ImmunAbs Inc., a clinical-stage biotechnology company, has received U.S. Food and Drug Administration clearance for its Investigational New Drug (IND) application to advance IM-101, a novel complement C5 inhibitor, into Phase 2 clinical trials for Myasthenia Gravis treatment. The Seoul-based company announced the regulatory milestone on June 2, 2025, marking a significant step forward in addressing unmet medical needs for patients with this rare neurological disorder.
Phase 2 Trial Design and Objectives
The upcoming multicenter, randomized, double-blind, placebo-controlled study will enroll up to 90 patients to evaluate the effectiveness and safety of monthly IM-101 dosing in relieving complement-induced symptoms in Myasthenia Gravis. The trial design reflects standard regulatory requirements for demonstrating therapeutic efficacy while maintaining rigorous safety monitoring protocols.
"This IND approval is pivotal for us as it brings us one step closer to delivering a transformative therapy for patients with autoimmune disorders," said Dr.

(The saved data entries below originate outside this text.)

(** * hiring_scanner.py: the sales hiring scanner, embedded and verified

    The development follows [hiring_scanner.py] function by function.

    - A Python [str] is a Rocq [string]; its characters are the code
      points below 256 (Latin-1), on which [str.lower], [str.strip] and
      case-insensitive matching are given by the finite tables below.
    - The relevance score is a Python float that only ever holds sums of
      the integers 20 and 5, capped by 100.0; such values are exact in
      binary floating point and are modelled in [Z].
    - The jobs table of the SQLite store is the list of its rows in
      insertion order; the row id is the position in that list.
    - The process-wide throttle map [_host_last_hit] is a [gmap] threaded
      through the fetcher; clock readings are passed in explicitly. *)

From Stdlib Require Import ZArith Ascii String List Bool Lia.
From stdpp Require Import base option list gmap strings.

Local Open Scope string_scope.
Local Open Scope Z_scope.

(** String concatenation unfolds on a constructor in proofs. *)
#[local] Arguments String.append !s1 s2 / : simpl nomatch.

(* ===================================================================== *)
(** * Strings                                                             *)
(* ===================================================================== *)

Module Str.

(** Code point of a character. *)
Definition code (c : ascii) : N := N_of_ascii c.

Definition in_range (lo hi : N) (c : ascii) : bool :=
  (N.leb lo (code c) && N.leb (code c) hi)%bool.

(** The Latin-1 characters with a lower-case counterpart:
    A-Z, U+00C0-U+00D6 and U+00D8-U+00DE. *)
Definition is_upper (c : ascii) : bool :=
  (in_range 65 90 c || in_range 192 214 c || in_range 216 222 c)%bool.

(** [str.lower] on one character. *)
Definition lower_char (c : ascii) : ascii :=
  if is_upper c then ascii_of_N (code c + 32) else c.

(** [s.lower()] *)
Fixpoint lower (s : string) : string :=
  match s with
  | EmptyString => EmptyString
  | String c r => String (lower_char c) (lower r)
  end.

(** [s.startswith(p)] *)
Fixpoint startswith (p s : string) : bool :=
  match p, s with
  | EmptyString, _ => true
  | String _ _, EmptyString => false
  | String a p', String b s' => if Ascii.eqb a b then startswith p' s' else false
  end.

(** [needle in hay] *)
Fixpoint contains (needle hay : string) : bool :=
  match hay with
  | EmptyString => startswith needle EmptyString
  | String _ r => (startswith needle hay || contains needle r)%bool
  end.

(** [c in s] for a single character. *)
Fixpoint mem (c : ascii) (s : string) : bool :=
  match s with
  | EmptyString => false
  | String d r => (Ascii.eqb c d || mem c r)%bool
  end.

Definition is_empty (s : string) : bool :=
  match s with EmptyString => true | String _ _ => false end.

(** Python's [a or b] on strings: the empty string is the only falsy one. *)
Definition or_else (a b : string) : string := if is_empty a then b else a.

(** The longest prefix of [s] whose characters all satisfy [keep]. *)
Fixpoint take_while (keep : ascii -> bool) (s : string) : string :=
  match s with
  | EmptyString => EmptyString
  | String c r => if keep c then String c (take_while keep r) else EmptyString
  end.

(** [s.lstrip(chars)] for a set of characters given as a predicate. *)
Fixpoint drop_while (drop : ascii -> bool) (s : string) : string :=
  match s with
  | EmptyString => EmptyString
  | String c r => if drop c then drop_while drop r else s
  end.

Dongjo Kim, CEO of ImmunAbs. "We believe IM-101 has the potential to deliver deeper therapeutic responses and more durable remissions in patients who have failed to achieve sustained remission with current approved treatment."
Addressing Limitations of Current Therapies
Myasthenia Gravis is a rare neurological disorder that severely impairs muscle movement and can lead to life-threatening complications. While existing C5 inhibitors have contributed to improved remission rates, many patients still experience residual disease activity due to incomplete complement inhibition. The pathogenesis of MG involves both autoantibody-mediated activation of the classical complement pathway and significant influence from alternative pathway activation.
ImmunAbs believes that comprehensive inhibition of both the classical and alternative pathways is essential for minimizing residual complement activity and enabling revolutionary treatments for MG. This dual-pathway approach represents a potential advancement over current therapeutic options that may not fully address all complement-mediated disease mechanisms.
IM-101 Clinical Profile and Mechanism
IM-101 is a humanized monoclonal antibody targeting complement C5 with high affinity. In the recently concluded Phase 1 clinical trial, IM-101 demonstrated an excellent safety profile and was well tolerated at all tested doses, with no dose-limiting toxicity or severe adverse events observed. The clinical results showcased IM-101's outstanding ability to reduce serum free C5 concentrations in healthy volunteers, providing strong evidence of its superior efficacy in complement inhibition.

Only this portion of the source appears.